Osservando cosmicamente, non possiamo possedere nulla. Certamente, a livello legislativo possiamo possedere la nostra auto, ma anche questo è una limitazione data dai nostri limiti, ovvero dai limiti dell’umanità. In una società più evoluta, perlomeno tecnologicamente, ci saranno mezzi di trasporto, che non saranno di qualcuno in particolare, ma che potranno essere usate di volta in volta da altri. Fino al momento in cui non ci sarà bisogno di mezzi di trasporto, perché ognuno sarà, anche, mezzo di trasporto di per sé.           

Potremmo credere che l’esprimersi dell’Essere Originario sia una sua creazione. In verità, non è nemmeno la Sua Creazione, ma una derivazione di Lui Stesso da Lui Stesso. In verità nulla è stato veramente creato. La differenziazione non è una creazione dell’Indifferenziato, inteso come Essere Originario, Base di ogni differenziazione. L’espressione dell’Essere Originario, è l’attualizzazione Istantanea di ciò che “prima” era implicito nell’Essere Originario, che autodetermina, in quanto Determinatore primario, tutte le modalità del proprio esprimersi.

In verità, la Totalità è questione di Istantaneità, inespressa ed espressa. L’uomo insufficientemente consapevole crede però che le cose divengano, cioè che vi sia divenire. Lo crede perché in quanto non è Consapevolezza Integrale, oppure, perché pur EssendoLa, interpreta malamente lo stato delle cose, soprattutto perché abituato alla modalità divenire. C’è l’Istante che nella sua modalità espressa è composto da tutte le possibili istantanee, cioè da tutti i possibili modi di interazione dell’Essere. Ci sono poi due modalità di sperimentazione. La modalità divenire e la modalità essere. Semplificando, possiamo scrivere che sperimentando le istantanee in modo sequenziale, quindi la freccia temporale, si è in modalità divenire, più precisamente si è la modalità divenire.

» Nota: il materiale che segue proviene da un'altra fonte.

(* ===== verification/Ast.v ===== *)
(** * The syntax tree

    The tree of [ast/src/ast.rs].  Positions and node identifiers are left out,
    and so are the fields that the parser fills with a constant ([pkgpath],
    [ctx], [pkg_name], the [doc] of an attribute) or copies from another field
    ([rawpath], the text of the type of a type alias; [is_long_string] of a
    formatted value is always [false]).  A name is its text; a
    dotted identifier is the list of its names. *)

From stdpp Require Import base tactics list numbers strings.
From Stdlib Require Import ZArith Floats.
From S2P Require Import Prelude Token.
Local Open Scope Z_scope.

(** ** Operators *)

Inductive UnaryOp := UAdd | USub | Invert | Not.
#[export] Instance UnaryOp_eq_dec : EqDecision UnaryOp.
Proof. solve_decision. Defined.

Inductive BinOp :=
  | Add | Sub | Mul | Div | Mod | Pow | FloorDiv | LShift | RShift | BitXor | BitAnd | BitOr
  | And | Or | As.
#[export] Instance BinOp_eq_dec : EqDecision BinOp.
Proof. solve_decision. Defined.

(** The comparison operators, with the prefix [C]. *)
Inductive CmpOp := CEq | CNotEq | CLt | CLtE | CGt | CGtE | CIs | CIn | CNotIn | CNot | CIsNot.
#[export] Instance CmpOp_eq_dec : EqDecision CmpOp.
Proof. solve_decision. Defined.

Inductive BinOrCmpOp := Bin (op : BinOp) | Cmp (op : CmpOp).
#[export] Instance BinOrCmpOp_eq_dec : EqDecision BinOrCmpOp.
Proof. solve_decision. Defined.

Definition BinOp_symbol (op : BinOp) : string :=
  match op with
  | Add => "+" | Sub => "-" | Mul => "*" | Div => "/" | Mod => "%" | Pow => "**"
  | FloorDiv => "//" | LShift => "<<" | RShift => ">>" | BitXor => "^" | BitAnd => "&"
  | BitOr => "|" | And => "and" | Or => "or" | As => "as"
  end.
Definition CmpOp_symbol (op : CmpOp) : string :=
  match op with
  | CEq => "==" | CNotEq => "!=" | CLt => "<" | CLtE => "<=" | CGt => ">" | CGtE => ">="
  | CIs => "is" | CIn => "in" | CNotIn => "not in" | CNot => "not" | CIsNot => "is not"
  end.
Definition BinOp_all_symbols : list string :=
  BinOp_symbol <$> [Add; Sub; Mul; Div; Mod; Pow; FloorDiv; LShift; RShift; BitXor; BitAnd; BitOr;
                    And; Or; As].
Definition CmpOp_all_symbols : list string :=
  CmpOp_symbol <$> [CEq; CNotEq; CLt; CLtE; CGt; CGtE; CIs; CIn; CNotIn; CNot; CIsNot].
Definition all_symbols : list string := BinOp_all_symbols ++ CmpOp_all_symbols.

(** [UnaryOp::try_from] and [BinOrCmpOp::try_from] a token. *)
Definition UnaryOp_try_from (t : Token) : option UnaryOp :=
  match kind t with
  | Token.UnaryOp UTilde => Some Invert
  | Token.UnaryOp UNot => Some Not
  | Token.BinOp Plus => Some UAdd
  | Token.BinOp Minus => Some USub
  | _ => if is_keyword kw.Not t then Some Not else None
  end.
Definition BinOrCmpOp_try_from (t : Token) : option BinOrCmpOp :=
  match kind t with
  | Token.BinOp ot =>
      Some (Bin match ot with
                | Plus => Add | Minus => Sub | Star => Mul | Slash => Div | Percent => Mod
                | StarStar => Pow | SlashSlash => FloorDiv | Caret => BitXor | Token.And => BitAnd
                | Token.Or => BitOr | Shl => LShift | Shr => RShift
                end)
  | BinCmp ct =>
      Some (Cmp match ct with
                | Eq => CEq | NotEq => CNotEq | Lt => CLt | LtEq => CLtE | Gt => CGt | GtEq => CGtE
                end)
  | _ =>
      if is_keyword kw.As t then Some (Bin As)
      else if is_keyword kw.Or t then Some (Bin Or)
      else if is_keyword kw.And t then Some (Bin And)
      else if is_keyword kw.In t then Some (Cmp CIn)
      else if is_keyword kw.Is t then Some (Cmp CIs)
      else None
  end.

(** ** Precedence *)

(** [parser/precedence.rs].  [PartialOrd] is derived: the order is that of the
    constructors.  Those with the prefix [P] share their name with an operator. *)
Inductive Precedence :=
  | Lowest | PAs | LogicOr | LogicAnd | Equals | InOrNotIn | IsOrIsNot | LessGreater
  | PBitOr | PBitXor | PBitAnd | Shift | Sum | Product | Power | Prefix.
Definition rank (p : Precedence) : nat :=
  match p with
  | Lowest => 0 | PAs => 1 | LogicOr => 2 | LogicAnd => 3 | Equals => 4 | InOrNotIn => 5
  | IsOrIsNot => 6 | LessGreater => 7 | PBitOr => 8 | PBitXor => 9 | PBitAnd => 10 | Shift => 11
  | Sum => 12 | Product => 13 | Power => 14 | Prefix => 15
  end.

Definition Precedence_from (t : Token) : Precedence :=
  if is_keyword kw.As t then PAs
  else match kind t with
       | Token.UnaryOp _ => Prefix
       | Token.BinOp ot =>
           match ot with
           | Plus | Minus => Sum
           | Star | Slash | Percent | SlashSlash => Product
           | StarStar => Power
           | Caret => PBitXor
           | Token.And => PBitAnd
           | Token.Or => PBitOr
           | Shl | Shr => Shift
           end
       | BinCmp ct => match ct with Eq | NotEq => Equals | _ => LessGreater end
       | _ =>
           if is_keyword kw.Or t then LogicOr
           else if is_keyword kw.And t then LogicAnd
           else if is_keyword kw.In t then InOrNotIn
           else if is_keyword kw.Is t then IsOrIsNot
           else Lowest
       end.

(** ** Expressions *)

(** The names of a dotted identifier. *)
Abbreviation Identifier := (list Symbol).

Inductive QuantOperation := All | Any | Filter | Map.
#[export] Instance QuantOperation_eq_dec : EqDecision QuantOperation.
Proof. solve_decision. Defined.
Inductive ConfigEntryOperation := Union | Override | Insert.
#[export] Instance ConfigEntryOperation_eq_dec : EqDecision ConfigEntryOperation.
Proof. solve_decision. Defined.
Inductive NameConstant := NTrue | NFalse | NNone | NUndefined.
#[export] Instance NameConstant_eq_dec : EqDecision NameConstant.
Proof. solve_decision. Defined.
(** A binary suffix is its name. *)
Abbreviation NumberBinarySuffix := Symbol (only parsing).
(** [NumberBinarySuffix::try_from]: all the names that the lexer takes for
    suffixes but "i". *)
Definition suffix_try_from (s : Symbol) : option NumberBinarySuffix :=
  if bool_decide (s ∈ intern <$>
       ["n"; "u"; "m"; "k"; "K"; "M"; "G"; "T"; "P"; "Ki"; "Mi"; "Gi"; "Ti"; "Pi"]%string)
  then Some s else None.
Inductive NumberLitValue := Int (v : Z) | FloatLit (v : float).
Record StringLit := MkStringLit { is_long_string : bool; value : Symbol; raw_value : Symbol }.

Record Keyword (E : Type) := MkKeyword { kw_arg : Identifier; kw_value : option E }.
Arguments MkKeyword {E}.
Arguments kw_arg {E}.
Arguments kw_value {E}.
Record ConfigEntry (E : Type) := MkEntry {
  key : option E; entry_value : E; operation : ConfigEntryOperation;
}.
Arguments MkEntry {E}.
Arguments key {E}.
Arguments entry_value {E}.
Arguments operation {E}.
Record CompClause (E : Type) := MkClause { targets : list Identifier; iter : E; ifs : list E }.
Arguments MkClause {E}.
Arguments targets {E}.
Arguments iter {E}.
Arguments ifs {E}.

(** The expression that is called, its arguments and its keywords. *)
Record CallExpr (E : Type) := MkCall {
  func : E; args : list E; keywords : list (Keyword E);
}.
Arguments MkCall {E}.
Arguments func {E}.
Arguments args {E}.
Arguments keywords {E}.
Record CheckExpr (E : Type) := MkCheck { test : E; if_cond : option E; msg : option E }.
Arguments MkCheck {E}.
Arguments test {E}.
Arguments if_cond {E}.
Arguments msg {E}.

(** ** Types *)

Inductive BasicType := TBool | TInt | TFloat | TStr.
Inductive LiteralType :=
  | LBool (b : bool)
  | LInt (v : Z) (suffix : option NumberBinarySuffix)
  | LFloat (v : float)
  | LStr (s : Symbol).
(** The constructors have the prefix [T]. *)
#[local] Set Warnings "-register-all".
Inductive Type_ :=
  | TAny
  | TNamed (names : Identifier)
  | TBasic (b : BasicType)
  | TList (inner_type : option Type_)
  | TDict (key_type value_type : option Type_)
  | TUnion (type_elements : list Type_)
  | TLiteral (l : LiteralType)
  | TFunction (params_ty : option (list Type_)) (ret_ty : option Type_).

(** ** Parts of statements *)

(** The names, the defaults and the types of parameters. *)
Record Arguments_ (E : Type) := MkArguments {
  arg_names : list Identifier; defaults : list (option E); ty_list : list (option Type_);
}.
Arguments MkArguments {E}.
Arguments arg_names {E}.
Arguments defaults {E}.
Arguments ty_list {E}.

Inductive AugOp :=
  | AAssign | AAdd | ASub | AMul | ADiv | AMod | APow | AFloorDiv | ALShift | ARShift
  | ABitXor | ABitAnd | ABitOr.
#[export] Instance AugOp_eq_dec : EqDecision AugOp.
Proof. solve_decision. Defined.
Definition AugOp_symbol (op : AugOp) : string :=
  match op with
  | AAssign => "=" | AAdd => "+=" | ASub => "-=" | AMul => "*=" | ADiv => "/=" | AMod => "%="
  | APow => "**=" | AFloorDiv => "//=" | ALShift => "<<=" | ARShift => ">>=" | ABitXor => "^="
  | ABitAnd => "&=" | ABitOr => "|="
  end.
Definition AugOp_from (op : BinOpToken) : AugOp :=
  match op with
  | Plus => AAdd | Minus => ASub | Star => AMul | Slash => ADiv | Percent => AMod
  | StarStar => APow | SlashSlash => AFloorDiv | Caret => ABitXor | Token.And => ABitAnd
  | Token.Or => ABitOr | Shl => ALShift | Shr => ARShift
  end.
Definition AugOp_try_into_BinOp (op : AugOp) : option BinOp :=
  match op with
  | AAssign => None
  | AAdd => Some Add | ASub => Some Sub | AMul => Some Mul | ADiv => Some Div | AMod => Some Mod
  | APow => Some Pow | AFloorDiv => Some FloorDiv | ALShift => Some LShift
  | ARShift => Some RShift | ABitXor => Some BitXor | ABitAnd => Some BitAnd
  | ABitOr => Some BitOr
  end.

Inductive MemberOrIndex (E : Type) := Member (name : Symbol) | Index (index : E).
Arguments Member {E}.
Arguments Index {E}.
Record Target (E : Type) := MkTarget { target_name : Symbol; paths : list (MemberOrIndex E) }.
Arguments MkTarget {E}.
Arguments target_name {E}.
Arguments paths {E}.

Record SchemaIndexSignature (E : Type) := MkSignature {
  key_name : option Symbol; key_ty : Type_; value_ty : Type_; sig_value : option E;
  any_other : bool;
}.
Arguments MkSignature {E}.
Record SchemaAttr (E : Type) := MkAttr {
  attr_name : Symbol; attr_ty : Type_; attr_op : option AugOp; attr_value : option E;
  is_optional : bool; attr_decorators : list (CallExpr E);
}.
Arguments MkAttr {E}.
Record RuleStmt (E : Type) := MkRule {
  rule_doc : option Symbol; rule_name : Symbol; parent_rules : list Identifier;
  rule_decorators : list (CallExpr E); rule_checks : list (CheckExpr E);
  rule_args : option (Arguments_ E); rule_for_host_name : option Identifier;
}.
Arguments MkRule {E}.
Record SchemaStmt (E S : Type) := MkSchema {
  doc : option Symbol; schema_name : Symbol; parent_name : option Identifier;
  for_host_name : option Identifier; is_mixin : bool; is_protocol : bool;
  schema_args : option (Arguments_ E); mixins : list Identifier; schema_body : list S;
  decorators : list (CallExpr E); checks : list (CheckExpr E);
  index_signature : option (SchemaIndexSignature E);
}.
Arguments MkSchema {E S}.

(** ** Expressions and statements *)

Inductive Expr :=
  | IdentifierExpr (names : Identifier)
  | Unary (op : UnaryOp) (operand : Expr)
  | Binary (left : Expr) (op : BinOp) (right : Expr)
  | If (body cond orelse : Expr)
  | Selector (value : Expr) (attr : Identifier) (has_question : bool)
  | Call (call : CallExpr Expr)
  | ParenExpr (expr : Expr)
  | Quant (target : Expr) (variables : list Identifier) (op : QuantOperation) (test : Expr)
      (if_cond : option Expr)
  | ListExpr (elts : list Expr)
  | ListIfItem (if_cond : Expr) (exprs : list Expr) (orelse : option Expr)
  | ListComp (elt : Expr) (generators : list (CompClause Expr))
  | Starred (value : Expr)
  | DictComp (entry : ConfigEntry Expr) (generators : list (CompClause Expr))
  | ConfigIfEntry (if_cond : Expr) (items : list (ConfigEntry Expr)) (orelse : option Expr)
  | Schema (name : Identifier) (args : list Expr) (kwargs : list (Keyword Expr)) (config : Expr)
  | Config (items : list (ConfigEntry Expr))
  | Check (check : CheckExpr Expr)
  | Lambda (args : option (Arguments_ Expr)) (return_ty : option Type_) (body : list Stmt)
  | Subscript (value : Expr) (index lower upper step : option Expr) (has_question : bool)
  | Compare (left : Expr) (ops : list CmpOp) (comparators : list Expr)
  | NumberLit (binary_suffix : option NumberBinarySuffix) (value : NumberLitValue)
  | StringLitExpr (lit : StringLit)
  | NameConstantLit (value : NameConstant)
  | JoinedString (is_long_string : bool) (raw_value : Symbol) (values : list Expr)
  | FormattedValue (value : Expr) (format_spec : option Symbol)
  | Missing
with Stmt : Set :=
  | STypeAlias (type_name : Identifier) (ty : Type_)
  | SExpr (exprs : list Expr)
  | SUnification (target : Identifier) (value : Expr)
  | SAssign (targets : list (Target Expr)) (value : Expr) (ty : option Type_)
  | SAugAssign (target : Target Expr) (op : AugOp) (value : Expr)
  | SAssert (test : Expr) (if_cond msg : option Expr)
  | SIf (cond : Expr) (body orelse : list Stmt)
  | SImport (path : Symbol) (name : Symbol) (asname : option Symbol)
  | SSchemaAttr (attr : SchemaAttr Expr)
  | SSchema (schema : SchemaStmt Expr Stmt)
  | SRule (rule : RuleStmt Expr).

(** [Expr::get_expr_name], of the expressions that the parser makes. *)
Definition get_expr_name (e : Expr) : string :=
  match e with
  | IdentifierExpr _ => "IdentifierExpression"
  | Unary _ _ => "UnaryExpression"
  | Binary _ _ _ => "BinaryExpression"
  | If _ _ _ => "IfExpression"
  | Selector _ _ _ => "SelectorExpression"
  | Call _ => "CallExpression"
  | ParenExpr _ => "ParenExpression"
  | Quant _ _ _ _ _ => "QuantExpression"
  | ListExpr _ => "ListExpression"
  | ListIfItem _ _ _ => "ListIfItemExpression"
  | ListComp _ _ => "ListCompExpression"
  | Starred _ => "StarredExpression"
  | DictComp _ _ => "DictCompExpression"
  | ConfigIfEntry _ _ _ => "ConfigIfEntryExpression"
  | Schema _ _ _ _ => "SchemaExpression"
  | Config _ => "ConfigExpression"
  | Check _ => "CheckExpression"
  | Lambda _ _ _ => "LambdaExpression"
  | Subscript _ _ _ _ _ _ => "SubscriptExpression"
  | Compare _ _ _ => "CompareExpression"
  | NumberLit _ _ => "NumberLitExpression"
  | StringLitExpr _ => "StringLitExpression"
  | NameConstantLit _ => "NameConstantLitExpression"
  | JoinedString _ _ _ => "JoinedStringExpression"
  | FormattedValue _ _ => "FormattedValueExpression"
  | Missing => "MissingExpression"
  end.

Record Module_ := MkModule { module_doc : option Symbol; comments : list Symbol; body : list Stmt }.
(** [Module::filter_schema_stmt_from_module]. *)
Definition filter_schema_stmt_from_module (m : Module_) : list (SchemaStmt Expr Stmt) :=
  omap (λ s, match s with SSchema s => Some s | _ => None end) (body m).

(** An assignment operator other than [=] is the operator of the token in front
    of its equals sign. *)
Lemma AugOp_from_symbol t :
  AugOp_symbol (AugOp_from t) = BinOpEq_to_string t ∧
  BinOp_symbol <$> AugOp_try_into_BinOp (AugOp_from t) = Some (BinOpToken_to_string t).
Proof. by destruct t. Qed.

Sperimentando, invece le varie istantanee come “sovrapposte” una sopra l’altra, “contemporanee”, si è la modalità Essere; ma perché sia veramente Così deve esserci la coscienza subitanea, senza mediazione, esprimibile dall’espressione Sono Tutto; questa è Vera non dualità, prova diretta del non possesso di alcunché.